On Sunday, 21 June 2015 at 16:17:57 UTC, Russel Winder wrote:
Contributing to the "What D needs to get traction" debate
ongoing in various threads, a bit of feedback from the PyData
London 2015 day yesterday (I couldn't get there Friday or
today).
Data science folk use Python because of
NumPy/SciPy/Matplotlib/Pandas. And IPython (soon to be
Jupyter). Julia is on the radar, but…
NumPy is actually relatively easy to crack (it is just an
n-dimensional array type with algorithms), which means most of
SciPy is straightforward (it just adds stuff on NumPy).
Matplotlib cannot be competed against so D needs to ensure it
can very trivially interwork with Python and Matplotlib.
C-linkage and CFFI attacks much of this, PyD attack much of the
rest. This leaves Pandas (which is about time series and
n-dimensional equivalents) and Jupyter (which is about creating
Markdown or LaTeX documents with embedded executable code
fragments).
If D had a library that attacked the capabilities offered by
Pandas and could be a language usable in Jupyter, there is an
angle for serious usage as long as D performs orders of
magnitude faster than NumPy and faster than Cython code.

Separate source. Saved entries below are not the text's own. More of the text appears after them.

(** Three rows, the second with a bad currency: one job, COMPLETED, two
    records created, one row failed with the currency error alone. *)
Example three_rows_one_bad_currency :
  let rows := validate_rows false 0 (parseCSV three_row_text) in
  map isValid rows = [true; false; true] /\
  map validationErrors rows =
    [[]; ["Row 3: Invalid currency. Must be one of: USD, EUR, GBP, JPY, CAD, AUD, CHF, CNY"]; []] /\
  last (fst (processInvoiceFile (backend rows (fun _ => false)) "key" "invoices.csv")) =
    Some (JobUpdate "job-1" COMPLETED (Some (3, 2, 1))
            (Some "1 validation errors. Sample: Row 2: Row 3: Invalid currency. Must be one of: USD, EUR, GBP, JPY, CAD, AUD, CHF, CNY")).
Proof. vm_compute. repeat split; reflexivity. Qed.

Example no_row_at_all :
  processInvoiceFile (backend [] (fun _ => false)) "key" "invoices.csv" =
  ([JobCreate "invoices.csv" CSV "key" PROCESSING 0 0 0; DownloadAndParse "key" CSV;
    JobUpdate "job-1" COMPLETED (Some (0, 0, 0)) None], Returned).
Proof. vm_compute. reflexivity. Qed.

(** Sixty rows: three batches of 25, 25 and 10 rows. *)
Lemma batches_sequential_witness :
  totalBatches (length sixty_rows) = 3 /\
  map (fun k => length (batch_at sixty_rows k)) (seq 0 (totalBatches (length sixty_rows))) =
  [25; 25; 10].
Proof.
  apply (batches_sequential (backend sixty_rows every_sixth) "job-1" sixty_rows []).
  vm_compute. reflexivity.
Defined.

Example sixty_rows_batch_marks :
  List.filter (fun e => match e with BatchStarted _ _ => true | _ => false end)
    (fst (processInvoiceFile (backend sixty_rows every_sixth) "key" "invoices.csv")) =
  [BatchStarted 1 25; BatchStarted 2 25; BatchStarted 3 10].
Proof. vm_compute. reflexivity. Qed.

(** C9, as first stated, fails: in a run over one valid row the count
    fields are written twice, and the first time is at the creation of
    the job, before any row is processed. *)
Lemma counts_written_at_creation :
  let run := fst (processInvoiceFile (backend [valid_invoice] (fun _ => false))
                    "key" "invoices.csv") in
  List.filter writes_counts run =
    [JobCreate "invoices.csv" CSV "key" PROCESSING 0 0 0;
     JobUpdate "job-1" COMPLETED (Some (1, 1, 0)) None] /\
  length (List.filter writes_counts run) <> 1.
Proof. vm_compute. split; [reflexivity | discriminate]. Qed.

End ImporterChecks.

Module CascadeChecks.
Import JS Cascade CascadeView CascadeFacts CascadeClaims Samples.

(** One job with five records and two attachments: two removals, five
    record deletions, the job deletion, the file removal, in that order;
    the failure of the first removal stops nothing.  When the backend
    refuses the deletion of two of the five records, the record deletions
    are the last calls and the error names two out of five. *)
Lemma cascade_order_witness :
  issued (handleDeleteFile (store []) "user-files/u/1-invoices.csv") =
    [ListJobs "user-files/u/1-invoices.csv"; ListInvoices "job-1";
     RemoveObject "pdfs/a.pdf"; RemoveObject "pdfs/c.pdf";
     DeleteInvoice "r1"; DeleteInvoice "r2"; DeleteInvoice "r3";
     DeleteInvoice "r4"; DeleteInvoice "r5";
     DeleteJob "job-1"; RemoveObject "user-files/u/1-invoices.csv"] /\
  (issued (handleDeleteFile (store ["r2"; "r4"]) "user-files/u/1-invoices.csv") =
     [ListJobs "user-files/u/1-invoices.csv"; ListInvoices "job-1";
      RemoveObject "pdfs/a.pdf"; RemoveObject "pdfs/c.pdf";
      DeleteInvoice "r1"; DeleteInvoice "r2"; DeleteInvoice "r3";
      DeleteInvoice "r4"; DeleteInvoice "r5"] /\
   error (handleDeleteFile (store ["r2"; "r4"]) "user-files/u/1-invoices.csv") =
     Some "Failed to delete file and associated data: Failed to delete 2 out of 5 invoices").
Proof.
  split.
  - destruct (cascade_order (store []) "user-files/u/1-invoices.csv" (Some [job])
                eq_refl eq_refl) as (Hissued & _ & _).
    rewrite Hissued. vm_compute. reflexivity.
  - destruct (cascade_order (store ["r2"; "r4"]) "user-files/u/1-invoices.csv" (Some [job])
                eq_refl eq_refl) as (_ & _ & Hrefused).
    destruct (Hrefused [] job [] five_invoices eq_refl eq_refl eq_refl) as [Hissued Herror].
    + vm_compute. lia.
    + rewrite Hissued, Herror. split; vm_compute; reflexivity.
Defined.

(** C5, as first stated, fails when two jobs point at the file: the
    record of the first job is deleted, and so is the first job, before
    the attachment of the second job's record is removed. *)
Lemma record_deleted_before_later_attachment :
  let calls := issued (handleDeleteFile two_job_store "f") in
  calls !! 3 = Some (DeleteInvoice "job-1-r") /\
  calls !! 4 = Some (DeleteJob "job-1") /\
  calls !! 6 = Some (RemoveObject "job-2.pdf") /\
  error (handleDeleteFile two_job_store "f") = None.
Proof. vm_compute. repeat split. Qed.

(** With two jobs for one file the same sequence runs once per job. *)
Example two_jobs_in_turn :
  issued (handleDeleteFile two_job_store "f") =
  [ListJobs "f";
   ListInvoices "job-1"; RemoveObject "job-1.pdf"; DeleteInvoice "job-1-r"; DeleteJob "job-1";
   ListInvoices "job-2"; RemoveObject "job-2.pdf"; DeleteInvoice "job-2-r"; DeleteJob "job-2";
   RemoveObject "f"].
Proof. vm_compute. reflexivity. Qed.

Example two_record_deletions_fail :
  handleDeleteFile (store ["r2"; "r4"]) "user-files/u/1-invoices.csv" =
  mkResult
    [ListJobs "user-files/u/1-invoices.csv"; ListInvoices "job-1";
     RemoveObject "pdfs/a.pdf"; RemoveObject "pdfs/c.pdf";
     DeleteInvoice "r1"; DeleteInvoice "r2"; DeleteInvoice "r3";
     DeleteInvoice "r4"; DeleteInvoice "r5"]
    (Some "Failed to delete file and associated data: Failed to delete 2 out of 5 invoices").
Proof. vm_compute. reflexivity. Qed.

At the heart of all this is a review of std.parallelism to make
sure we
can get better performance than we currently do.
Thanks for the colour, Russell.
I agree about NumPy and Pandas - the foundations are not so hard
to replicate (but better!) John Colvin and Ilya seem to be
working on this now (and Vlad Levenfeld's stuff too).
I don't know about matplotlib. It's pretty easy to use D to
chart using it, but I didn't find it the friendliest library for
what I wanted to do. And bokeh is nice for interactivity (which
is easy to talk to via python, but wouldn't be hard to write a D
wrapper for - something I made a start on - since it is only
object representation, and no real hard work on the server side).
Is matplotlib better than mathgl? (I don't have enough
experience of either to have a view).
But D is a language usable in Jupyter - I have been playing with
it for a few days now. Main thing missing for it to be very
usable is seeing the compiler output in a pretty manner (well,
actually just making it visible, would be a start) and making a
nice way to be able to use dub with PyD/PyDmagic.
If you review std.parallelism, would it be worth adding
fork/processes there as seems like for some purposes that may be
better than threading?
Laeeth.